Walsh, known over the years for some quirky songs, is unsurprisingly slightly goofy in performance, but also obviously a pretty good guitarist. Timothy Schmit has hair that a lot of ladies would kill for, and a voice in a higher register than many of the fairer sex can manage, but his bass playing and songwriting are also showcased. I don’t know how long Frey, who died in 2016, was ailing, but he seems ill at ease during the concert; despite that, he also is one of the best vocalists of his generation.
But the musician that impressed me the most was Felder, like Schmit an add-on to the original Eagles’ lineup a couple years after their debut. He appears to be the best guitarist in the group — his flamenco-like work in the intro to “Hotel California” is impressive — and also does pretty well on the mandolin. (He also played banjo and slide guitar — learning the latter from Allman Brother Duane, who knew — on the group’s tours and other albums.)
But the band fired Felder in 2001, seven years after the concert, initiating a series of lawsuits and counter-suits. It was a flashback to the acrimony that led to the Eagles’ breakup in 1980, at the seeming height of their popularity. After that, asked when the band might play together, Henley gave the answer that became the title of the reunion concert, tour and live album.

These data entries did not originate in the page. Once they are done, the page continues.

(* ===== verification/RecordingPipeline.v ===== *)
(** The recording pipeline ([recording_pipeline.c/.h]): frames are encoded into
    plaintext segments, sealed and committed through a sink, now or later, and
    the recording is finalized with an account of what was committed.  Opus and
    the sink are parameters; the sink's callbacks act on a world [W]. *)
From Stdlib Require Import String.
From S2P Require Import Prelude SegmentHeader RecordTypes PlainSegment Wp.

Definition RP_ENCODER_CAPACITY : Z := 32768.
Definition RP_WORKER_STACK_MIN : Z := 65536.
Definition RP_UNINITIALIZED : Z := 0.
Definition RP_IDLE : Z := 1.
Definition RP_RECORDING : Z := 2.
Definition RP_PAUSED : Z := 3.
Definition RP_FINALIZING : Z := 4.
Definition RP_STOPPED : Z := 5.
Definition RP_FULL : Z := 6.
Definition RP_OVERFLOW : Z := 7.
Definition RP_LOW_POWER : Z := 8.
Definition RP_FAULT : Z := 9.
Definition RP_DRAINING : Z := 10.
Definition RP_REASON_NONE : Z := 0.
Definition RP_REASON_USER : Z := 1.
Definition RP_REASON_FULL : Z := 2.
Definition RP_REASON_OVERFLOW : Z := 3.
Definition RP_REASON_LOW_POWER : Z := 4.
Definition RP_REASON_CODEC : Z := 5.
Definition RP_REASON_STORE : Z := 6.
Definition RP_REASON_RECEIPT : Z := 7.
Definition RP_REASON_CONTINUITY : Z := 8.
Definition RP_REASON_EXTERNAL : Z := 9.
Definition RP_PENDING : Z := 1.
Definition RP_BUSY : Z := -2.
Definition RP_STATE : Z := -3.
Definition RP_CODEC_ERROR : Z := -4.
Definition RP_STORE_ERROR : Z := -5.
Definition RP_RECEIPT_ERROR : Z := -6.
Definition RP_CONTINUITY_ERROR : Z := -7.
Definition RP_STORAGE_FULL : Z := -8.
Definition RP_LIMIT : Z := -9.
Definition RP_EXTERNAL_ERROR : Z := -10.
Definition RP_IO_OK : Z := 0.
Definition RP_IO_FULL : Z := 1.
Definition RP_IO_FAILED : Z := 2.
Definition RP_IO_UNCERTAIN : Z := 3.
Definition RP_IO_PENDING : Z := 4.

Record rp_status := RpStatus {
  ps_state : Z; ps_mode : Z; ps_reason : Z; ps_segments : Z; ps_segment_frames : Z; ps_gaps : Z; ps_lookahead : Z;
  ps_session_reserved : Z; ps_manifest_finalized : Z; ps_commit_uncertain : Z; ps_buffers_wiped : Z;
  ps_error : Z; ps_codec_error : Z; ps_store_error : Z;
  ps_captured_samples : Z; ps_committed_samples : Z; ps_next_sample : Z; ps_discarded_samples : Z;
  ps_codec_profile : Z; ps_pending_segments : Z; ps_pending_samples : Z
}.
#[export] Instance eta_rp_status : Eta rp_status := fun s =>
  RpStatus (ps_state s) (ps_mode s) (ps_reason s) (ps_segments s) (ps_segment_frames s) (ps_gaps s) (ps_lookahead s)
    (ps_session_reserved s) (ps_manifest_finalized s) (ps_commit_uncertain s) (ps_buffers_wiped s) (ps_error s)
    (ps_codec_error s) (ps_store_error s) (ps_captured_samples s) (ps_committed_samples s) (ps_next_sample s)
    (ps_discarded_samples s) (ps_codec_profile s) (ps_pending_segments s) (ps_pending_samples s).
Definition zero_rp_status : rp_status := RpStatus 0 0 0 0 0 0 0 0 0 0 0 0 0 0 0 0 0 0 0 0 0.
(* ===== verification/RecordingWorker.v ===== *)
(** The recording worker ([recording_worker.c/.h]): one session from its start
    to its finalized stop.  It owns the frame queue and the pipeline, gives the
    pipeline a sink made of the caller's hooks, and watches a deadline around
    every hook.

    The pipeline's calls run over the worker's memory and the world: the state of
    an outer call is [pipeline * (rw_mem * W)], that of an inner one [rw_mem * W].
    The producer's calls ([rw_submit], [rw_request_stop]) preempt the worker at
    every access to shared memory and inside every hook; each is cut into the
    sections its own accesses delimit, and a section runs between two of the
    worker's. *)
From S2P Require Import Prelude FrameQueue SegmentHeader RecordTypes PlainSegment Wp RecordingPipeline.

Definition RW_CALL_BUDGET_MAX_MS : Z := 8000.
Definition RW_CAPACITY_MAX_SLOTS : Z := 5120.
Definition RW_DRAIN_BUDGET_JOBS : Z := 3.
Definition RW_EPOCH_MAX : Z := 0x7fffffff.
Definition RW_EPOCH_FAULT : Z := 0x80000000.
Definition RW_UNINITIALIZED : Z := 0.
Definition RW_IDLE : Z := 1.
Definition RW_STARTING : Z := 2.
Definition RW_RUNNING : Z := 3.
Definition RW_STOPPING : Z := 4.
Definition RW_STOPPED : Z := 5.
Definition RW_FAULT : Z := 6.
Definition RW_DRAINING : Z := 7.
Definition RW_NONE : Z := 0.
Definition RW_USER : Z := 1.
Definition RW_LOW_POWER : Z := 2.
Definition RW_OVERFLOW : Z := 3.
Definition RW_CONTINUITY : Z := 4.
Definition RW_EXTERNAL : Z := 5.
Definition RW_TIMEOUT : Z := 6.
Definition RW_CLOCK : Z := 7.
Definition RW_CORE : Z := 8.
Definition RW_STOP_FAILED : Z := 9.
Definition RW_ADMISSION : Z := 10.
Definition RW_FULL : Z := 11.
Definition RW_RELEASE_FAILED : Z := 12.
Definition RW_OK : Z := 0.
Definition RW_WAIT : Z := 1.
Definition RW_COMPLETE : Z := 2.
Definition RW_ARGUMENT : Z := -1.
Definition RW_BUSY : Z := -2.
Definition RW_STATE : Z := -3.
Definition RW_STALE : Z := -4.
Definition RW_STOPPED_INPUT : Z := -5.
Definition RW_ERROR : Z := -6.
Definition RW_NO_CAPACITY : Z := -7.
Definition RW_CANCELLED : Z := -8.
(* ===== verification/WorkerSafety.v ===== *)
(** The recording worker over logged hooks: an automaton says which hook may be
    called when, and no run of the worker's calls, however the producer's calls
    interleave with them, leaves it. *)
From S2P Require Import Prelude FrameQueue SegmentHeader RecordTypes PlainSegment Wp RecordingPipeline PipelineWorld RecordingWorker.

(** * The log of hook calls, and the order they keep *)
Inductive hook_event :=
  | EvNow (now : Z)
  | EvArm (deadline rc : Z) | EvDisarm (rc : Z)
  | EvAcquire (deadline rc : Z) | EvRelease (deadline rc : Z)
  | EvCapture (epoch first deadline rc : Z) | EvStop (epoch deadline rc : Z)
  (** reserve, seal_commit, poll, capacity or the start check *)
  | EvHook (deadline : Z)
  | EvFinalize (deadline : Z).
Definition logged {W} (h : rw_hooks W) : rw_hooks (list hook_event * W) := {|
  now_ms := fun '(t, w) => let '(n, w) := now_ms h w in (n, (t ++ [EvNow n], w));
  supervisor_arm := fun d '(t, w) => let '(rc, w) := supervisor_arm h d w in (rc, (t ++ [EvArm d rc], w));
  supervisor_disarm := fun '(t, w) => let '(rc, w) := supervisor_disarm h w in (rc, (t ++ [EvDisarm rc], w));
  acquire := fun d '(t, w) => let '(r, w) := acquire h d w in (r, (t ++ [EvAcquire d (fst r)], w));
  release := fun d '(t, w) => let '(rc, w) := release h d w in (rc, (t ++ [EvRelease d rc], w));
  capture_start := fun e f d '(t, w) => let '(rc, w) := capture_start h e f d w in (rc, (t ++ [EvCapture e f d rc], w));
  stop_and_join := fun e d '(t, w) => let '(rc, w) := stop_and_join h e d w in (rc, (t ++ [EvStop e d rc], w));
  reserve := fun b d '(t, w) => let '(rc, w) := reserve h b d w in (rc, (t ++ [EvHook d], w));
  seal_commit := fun b p n d '(t, w) => let '(r, w) := seal_commit h b p n d w in (r, (t ++ [EvHook d], w));
  finalize_hook := fun f d '(t, w) => let '(r, w) := finalize_hook h f d w in (r, (t ++ [EvFinalize d], w));
  poll_hook := fun b d '(t, w) => let '(r, w) := poll_hook h b d w in (r, (t ++ [EvHook d], w));
  capacity_hook := fun b d '(t, w) => let '(r, w) := capacity_hook h b d w in (r, (t ++ [EvHook d], w));
  consent_hook := fun e s d '(t, w) => let '(rc, w) := consent_hook h e s d w in (rc, (t ++ [EvHook d], w));
  preempt := fun '(t, w) => let '(l, w) := preempt h w in (l, (t, w))
|}.
(** ** Shutting down *)
Lemma wp_changed m0 f (Q : unit -> IW -> Prop) m t w : watched (f m) = watched m -> in_session m0 (m, (t, w)) ->
  (in_session m0 (f m, (t, w)) -> Q tt (f m, (t, w))) -> wp (change f) Q (m, (t, w)).
Proof. intros E Hs HQ. apply wp_change, HQ. by apply (in_session_watched m0 m (f m) t w w). Qed.
Lemma wp_pipeline m0 (Q : bool -> TW -> Prop) c s : in_session m0 s ->
  (forall ok s', in_session m0 s' -> (ok = true -> ws_pipeline (wk_report (fst s')) = status c) -> Q ok (c, s')) -> wp (rw_pipeline H qa) Q (c, s).
Proof.
  intros Hs HQ. unfold rw_pipeline. apply wp_bind. unfold rp_get_status. cbn [negb]. apply wp_own. destruct s as [m [t w]].
  wp_step; apply wp_ret.
  - change RP_BUSY with (-2). apply wp_bind, wp_inner. unfold report. apply (wp_changed m0); [done|done|]. intros Hs1.
    apply wp_bind, wp_inner, wp_quiet; [apply quiet_latch|]. intros _ m' w' Hm. apply wp_ret, HQ; [|done].
    exact (in_session_watched m0 _ _ t w _ (touched_watched _ _ Hm) Hs1).
  - change RP_OK with 0. apply wp_bind, wp_inner. unfold report. apply (wp_changed m0); [done|done|]. intros Hs1. by apply wp_ret, HQ.
Qed.
(** Only reported reasons change. *)
Definition ends m t s : Prop :=
  watched (fst s) = watched m /\ ws_pipeline (wk_report (fst s)) = ws_pipeline (wk_report m) /\
  ws_fault (wk_report (fst s)) = ws_fault (wk_report m) /\ fst (snd s) = t.
(** A computation that changes nothing else. *)
Definition ending c m t {A} (o : M TW A) : Prop :=
  forall r, fst r = c /\ ends m t (snd r) -> wp o (fun _ r' => fst r' = c /\ ends m t (snd r')) r.
Lemma ending_ret c m t {A} (a : A) : ending c m t (ret a).
Proof. by intros r Hr. Qed.
Lemma ending_bind c m t {A B} (o : M TW A) (k : A -> M TW B) : ending c m t o -> (forall a, ending c m t (k a)) -> ending c m t (bind o k).
Proof. intros Ho Hk r Hr. apply wp_bind. eapply wp_mono; [by apply Ho|]. intros a r' Hr'. by apply Hk. Qed.
Lemma ending_quiet c m t {A} (o : M IW A) : quiet o -> ending c m t (inner o).
Proof.
  intros Ho [c1 [m1 [t1 w1]]] (Ec & E1 & E2 & E3 & E4). cbn [fst snd] in *. apply wp_inner, wp_quiet; [done|].
  intros _ m2 w2 Hm. unfold ends. cbn [fst snd]. rewrite (touched_watched _ _ Hm). by injection Hm as _ _ -> _.
Qed.
Lemma ending_report c m t f : (forall m1, watched (report_upd f m1) = watched m1) ->
  (forall r, ws_pipeline (f r) = ws_pipeline r /\ ws_fault (f r) = ws_fault r) -> ending c m t (inner (report f)).
Proof.
  intros Hf Hr [c1 [m1 [t1 w1]]] (Ec & E1 & E2 & E3 & E4). cbn [fst snd] in *. destruct (Hr (wk_report m1)) as [Hp He].
  unfold report. apply wp_inner, wp_change. unfold ends. cbn [fst snd]. rewrite Hf. cbn. by rewrite Hp, He.
Qed.
Lemma ending_report_reason c m t : ending c m t (report_reason H qa).
Proof.
  unfold report_reason, stop_reason, is_external, memory.
  repeat first
    [ apply ending_ret | apply ending_quiet; first [apply quiet_latch|apply quiet_load|apply quiet_ret|apply quiet_own; intros; apply quiet_ret]
    | apply ending_report; intros; [unfold watched; cbn; by repeat case_match|by repeat case_match]
    | apply ending_bind; [|intros ?]
    | match goal with
      | |- ending _ _ _ (match ?x with _ => _ end) => destruct x
      | |- ending _ _ _ (inner (match ?x with _ => _ end)) => destruct x
      end
    | progress (cbv beta zeta) ].
Qed.
(** The session is over, and its lease may have been given back. *)
Record settled m0 (ok : bool) s : Prop := {
  se_inv : exists y, inv y s /\ (ok = true -> y = false); se_live : live (fst s); se_capture : wk_capture_possible (fst s) = false;
  se_fault : ws_fault (wk_report (fst s)) = ws_fault (wk_report m0); se_pipeline : ws_pipeline (wk_report (fst s)) = ws_pipeline (wk_report m0);
  se_lease : ok = true -> ws_lease_held (wk_report (fst s)) = 0
}.
Lemma released_settled m ok s : released_post m ok s -> live m -> wk_capture_possible m = false -> settled m ok s.
Proof.
  intros (Hy & G & Sp & Hc & _ & Hf & Hp & _ & Hl) Hlive Hcap. split; [done| |congruence|done..].
  destruct Hlive as [Hc0|Hu]; [by eapply guarded_live|right; by apply Sp].
Qed.
(** The worker comes to rest in a state where it holds nothing. *)
Lemma wp_come_to_rest st m t w : inv false (m, (t, w)) -> wk_unsafe m = false -> ws_supervisor_confirmed (wk_report m) = 0 ->
  wk_capture_possible m = false -> ws_lease_held (wk_report m) = 0 -> In st [RW_IDLE; RW_STOPPED] ->
  wp (rw_state_set H qa st) (fun _ s => rests s /\ state_of (fst s) = st /\ kept (report_upd (fun r => r <| ws_state := st |>) m) (fst s) /\
    guarded (fst s) = guarded m /\ wk_unsafe (fst s) = false) (m, (t, w)).
Proof.
  intros Hi Hu Hc Hcap Hl Hst. eapply wp_mono; [by apply (wp_state_set h qa (mic_of m, false))|].
  intros _ [m1 [t1 w1]] (Hx & [[E Sp] G] & Hu1). cbn [fst] in *. rewrite Hu in Hu1.
  assert (Hst1 : state_of m1 = st) by (unfold core in E; by injection E).
  assert (Hr : released (m1, (t1, w1))).
  { unfold core in E. unfold guarded in G. injection E as _ El _ _ _ _ Ec Ea _ _ _. cbn in El, Ec. injection G as _ G _.
    split; cbn [fst]; [|congruence..]. unfold inv, mic_of in *. cbn [fst] in *. by rewrite Hcap in Hx; rewrite Ec, Hcap. }
  split_and!; [|done..]. split; cbn [fst]; [done| | |exists false; apply Hr]; rewrite Hst1; destruct Hst as [<-|[<-|[]]]; done.
Qed.
Lemma wp_conclude reason c m t w : inv true (m, (t, w)) -> live m -> wk_capture_possible m = false ->
  ws_lease_held (wk_report m) <> 0 -> ws_pipeline (wk_report m) = status c -> wp (conclude H qa reason) done_post (c, (m, (t, w))).
Proof.
  intros Hi Hl Hcap Hh Hp. unfold conclude. apply wp_bind, wp_inner, wp_quiet; [apply quiet_load|]. intros external m1 w1 Ht.
  apply (inv_watched true m m1 t w w1 (touched_watched _ _ Ht)) in Hi. apply (live_watched _ _ (touched_watched _ _ Ht)) in Hl.
  assert (Er : wk_report m1 = wk_report m /\ wk_capture_possible m1 = wk_capture_possible m) by by injection Ht as _ _ -> _ _ _ _ _ _ _ _ -> _.
  destruct Er as [Er Ec]. rewrite <- Er in *. rewrite <- Ec in Hcap. clear Ht Er Ec m w. apply wp_bind, wp_memory. cbv zeta. cbn [fst].
  apply wp_bind, (wp_mono _ (fun ok r => fst r = c /\ settled m1 ok (snd r))).
  { wp_step; [|apply wp_ret; split; [done|]; split; try done; by exists true].
    apply wp_inner. eapply wp_mono; [by apply wp_release_lease|]. intros ok s Hs. split; [done|by apply released_settled]. }
  intros released [c' [m2 [t2 w2]]] [Ecc [(y & Hy & Hr) Hl2 Hc2 Hf2 Hp2 Hh2]]. cbn [fst snd] in *. subst c'.
  apply wp_bind, wp_inner. eapply wp_mono; [by apply (wp_disarm h qa (mic_of m2, y))|].
  intros disarmed [m3 [t3 w3]] (Hx3 & [E3 Sp3] & Hd). cbn [fst snd] in *.
  assert (Hi3 : inv y (m3, (t3, w3))).
  { unfold inv, mic_of in *. cbn [fst]. unfold core in E3. by injection E3 as _ _ _ _ _ _ -> -> _ _ _. }
  wp_step; [|apply wp_fault_error; by exists y].
  apply andb_prop in C as [[C ->]%andb_prop ->]. specialize (Hh2 eq_refl). destruct Hd as (Hu & Hcf & Ha). rewrite (Hr eq_refl) in Hi3.
  unfold core in E3. injection E3 as _ Ell _ _ Epp Eff Ecc _ _ _ _. rewrite Hc2 in Ecc. rewrite Hh2 in Ell. rewrite Hf2 in Eff. rewrite Hp2, Hp in Epp.
  apply wp_bind, wp_inner. eapply wp_mono; [apply wp_come_to_rest; try done; right; by left|].
  intros [] [m4 w4] (Hrest & Hst & [E4 _] & G4 & Hu4). cbn [fst snd] in *. apply wp_ret. split; [done|]. intros _. cbn [fst snd].
  unfold core in E4. injection E4 as _ El4 _ _ Ep4 Ef4 Ec4 _ _ _ _. unfold guarded in G4. injection G4 as Ga Gc _. cbn in El4, Ep4, Ef4, Ec4.
  unfold ended_clean, one in C. cbv zeta in C. rewrite Hp in C. repeat match goal with H : _ && _ = true |- _ => apply andb_prop in H as [? ?] end.
  repeat match goal with H : (_ =? _) = true |- _ => apply Z.eqb_eq in H end.
  split; cbn [fst]; congruence.
Qed.
(** A session whose capture has stopped. *)
Definition stopped m0 s : Prop := in_session m0 s /\ wk_capture_possible m0 = false /\ ws_lease_held (wk_report m0) <> 0.
Lemma stopped_facts m0 s : stopped m0 s ->
  inv true s /\ live (fst s) /\ wk_capture_possible (fst s) = false /\ ws_lease_held (wk_report (fst s)) <> 0.
Proof. intros ((Hi & Hl & Hs) & Hc & Hh). split_and!; [done|done|by apply (sd_capture _ _ Hs)|by rewrite (sd_lease _ _ Hs)]. Qed.
Lemma wp_report_reason m0 c s : stopped m0 s -> ws_pipeline (wk_report (fst s)) = status c ->
  wp (do reason <- report_reason H qa; conclude H qa reason) done_post (c, s).
Proof.
  destruct s as [m [t w]]. intros (Hi & Hl & Hc & Hh)%stopped_facts Hp. cbn [fst] in *. apply wp_bind.
  eapply wp_mono; [by apply (ending_report_reason c m t)|]. intros reason [c1 [m1 [t1 w1]]] (Ec & Ew & Ep & _ & Et). cbn [fst snd] in *. subst c1 t1.
  assert (Hc1 : wk_capture_possible m1 = wk_capture_possible m /\ ws_lease_held (wk_report m1) = ws_lease_held (wk_report m))
    by (unfold watched in Ew; by injection Ew).
  destruct Hc1 as [Ec Eh]. apply wp_conclude; [by apply (inv_watched true m m1 t w w1)|by apply (live_watched m)|congruence..].
Qed.
Lemma stopped_steps m0 {A} (o : M TW A) (Q : A -> TW -> Prop) c s : worldly (W := IW) (in_session m0) o -> stopped m0 s ->
  (forall a c' s', stopped m0 s' -> Q a (c', s')) -> wp o Q (c, s).
Proof. intros Ho [Hs Hf] HQ. apply (wp_keeps m0); [done|done|]. intros a c' s' Hs'. by apply HQ. Qed.
Lemma stopped_logs m0 s : stopped m0 s -> logs_ok s.
Proof. intros [Hs _]. by eapply session_logs. Qed.
(** The pipeline may still have to drain. *)
Lemma wp_wait m0 reason c s : stopped m0 s ->
  wp (run inner (report (fun r => r <| ws_reason := reason |> <| ws_stop_reason := reason |>)); run inner (rw_state_set H qa RW_DRAINING); ret RW_WAIT)
    done_post (c, s).
Proof.
  destruct s as [m [t w]]. intros (Hi & Hl & Hc & Hh)%stopped_facts. cbn [fst] in *. apply wp_bind, wp_inner, (wp_report (mic_of m, true)); [done|done|].
  intros Hx _. apply wp_bind, wp_inner. name_context m1 E1. eapply wp_mono; [by apply (wp_state_set h qa (mic_of m, true))|].
  intros _ [m2 [t2 w2]] (Hx2 & [[E2 Sp2] G2] & _). cbn [fst] in *. apply wp_ret. split; [|done]. cbn [snd].
  assert (E : ws_state (wk_report m2) = RW_DRAINING /\ mic_of m2 = mic_of m /\ ws_lease_held (wk_report m2) = ws_lease_held (wk_report m)).
  { unfold core in E2. unfold mic_of. injection E2 as ? ? ? ? ? ? Ecap Eatt ? ? ?. rewrite Ecap, Eatt, E1 in *. done. }
  destruct E as (Est & Em & El). assert (Hheld : held (m2, (t2, w2))).
  { split; [unfold inv; cbn [fst]; by rewrite Em|cbn [fst]; congruence]. }
  split; cbn [fst]; unfold state_of; rewrite ?Est; try done; [by intros [?|[?|[?|[]]]]| |by apply held_logs].
  intros _. split; [done|]. destruct Hl as [Hcf|Hu]; [left|right; apply Sp2; by rewrite E1]. unfold confirmed, guarded in *. rewrite E1 in G2. by injection G2 as _ -> _.
Qed.
Lemma wp_settle m0 reason finalizable c s : stopped m0 s -> ws_pipeline (wk_report (fst s)) = status c ->
  wp (settle H qa reason finalizable) done_post (c, s).
Proof.
  intros Hs Hp. unfold settle. apply wp_bind, wp_memory, wp_bind.
  apply (wp_mono _ (fun waiting r => stopped m0 (snd r) /\ (waiting = Some false -> ws_pipeline (wk_report (fst (snd r))) = status (fst r)))).
  { wp_step; [by apply wp_ret|]. apply wp_bind, (stopped_steps m0); [|done|].
    { destruct (_ && _); [apply keeps_inner, keeping_guard|apply worldly_ret]. }
    intros wait c1 s1 Hs1. wp_step; [by apply wp_ret|]. apply wp_bind, (stopped_steps m0); [apply worldly_rp_external_fault|done|].
    intros _ c2 s2 [Hs2 Hf]. apply wp_bind, (wp_pipeline m0); [done|]. intros ok s3 Hs3 Hok. apply wp_ret. split; [done|]. destruct ok; auto. done. }
  intros [[|]|] [c1 s1] [Hs1 Hp1]; cbn [fst snd] in *; [by apply (wp_wait m0)| |by eapply wp_fault_error, stopped_logs].
  apply wp_bind, wp_memory. cbv zeta. wp_step; [by eapply wp_fault_error, stopped_logs|]. apply (wp_report_reason m0); auto.
Qed.
Lemma wp_shutdown c s : held s -> wp (rw_shutdown H opus qa frame_at summary_at) done_post (c, s).
Proof.
  intros Hs. unfold rw_shutdown. apply wp_bind, wp_memory. wp_step; [by apply wp_fault_error, held_logs|]. apply Z.eqb_neq in C.
  destruct s as [m [t w]], Hs as [Hi Hh]. cbn [fst] in *. apply wp_bind, wp_inner. eapply wp_mono; [by apply wp_fence|].
  intros fenced [m1 [t1 w1]] (Hi1 & G1 & Hs1 & Hok). cbn [fst] in *. destruct fenced; cbn [negb].
  2: { apply wp_ret. split; [|done]. by apply rests_fault; [exists true|]. }
  assert (H1 : stopped m1 (m1, (t1, w1))).
  { split_and!; [apply in_session_refl; [done|by eapply guarded_live]|done|by rewrite (sd_lease _ _ Hs1)]. }
  apply wp_bind, (stopped_steps m1); [apply keeps_may_drain|done|]. intros can c2 s2 H2.
  apply wp_bind, (stopped_steps m1); [destruct can; [apply keeps_drain_frames|apply worldly_ret]|done|]. intros _ c3 s3 H3.
  apply wp_bind, wp_inner. destruct s3 as [m3 [t3 w3]]. eapply wp_mono; [apply wp_close_queue, (stopped_facts _ _ H3)|].
  intros closed s4 (Hi4 & G4 & Hs4 & Hok4). destruct closed; cbn [negb].
  2: { apply wp_ret. split; [|done]. by apply rests_fault; [exists true|apply Hok4]. }
  assert (H4 : stopped m1 s4).
  { destruct H3 as ((_ & Hl3 & Hs3) & Hf). split; [|done]. cbn [fst] in *. split_and!; [done| |by eapply steady_trans].
    destruct Hl3 as [Hc3|Hu3]; [by eapply guarded_live|right; by apply (sd_spoils _ _ Hs4)]. }
  clear Hi4 G4 Hs4 Hok4 H3 Hi G1 Hi1 Hok Hs1 C Hh. apply wp_bind, (wp_pipeline m1); [apply H4|]. intros read s5 Hs5 _.
  assert (H5 : stopped m1 s5) by (split; [done|apply H4]). destruct read; cbn [negb]; [|by eapply wp_fault_error, stopped_logs].
  apply wp_bind, (stopped_steps m1); [apply keeps_inner, keeping_quiet, quiet_load|done|]. intros reason c6 s6 H6.
  apply wp_bind, (stopped_steps m1); [apply keeps_finalizable|done|]. intros finalizable c7 s7 H7.
  apply wp_bind, (stopped_steps m1); [apply keeps_end_session|done|]. intros _ c8 s8 H8.
  apply wp_bind, (stopped_steps m1); [by apply keeps_inner, keeping_change|done|]. intros _ c9 s9 H9.
  apply wp_bind, (wp_pipeline m1); [apply H9|]. intros read sa Hsa Hp. assert (Ha : stopped m1 sa) by (split; [done|apply H9]).
  destruct read; cbn [negb]; [|by eapply wp_fault_error, stopped_logs]. apply (wp_settle m1); auto.
Qed.

Abbreviation shutdown := (rw_shutdown H opus qa frame_at summary_at).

The show’s existence, and the manner in which it was put together, also put the lie to Frey’s 1982 comment on the break-up: “I just rule out the possibility of putting the Eagles back together for a Lost Youth and Greed tour.” The album was a No. 1, and sold over 9 million copies; the tour made a ton of money, too, as no doubt did the DVDs of the show.
All that aside, Hell Freezes Over is a great musical experience. It distills, albeit sometimes erratically, what made the Eagles as good as they were: the vocals, the songwriting, the musicianship, the topicality. It’s a show that I can, and will, watch over and over again.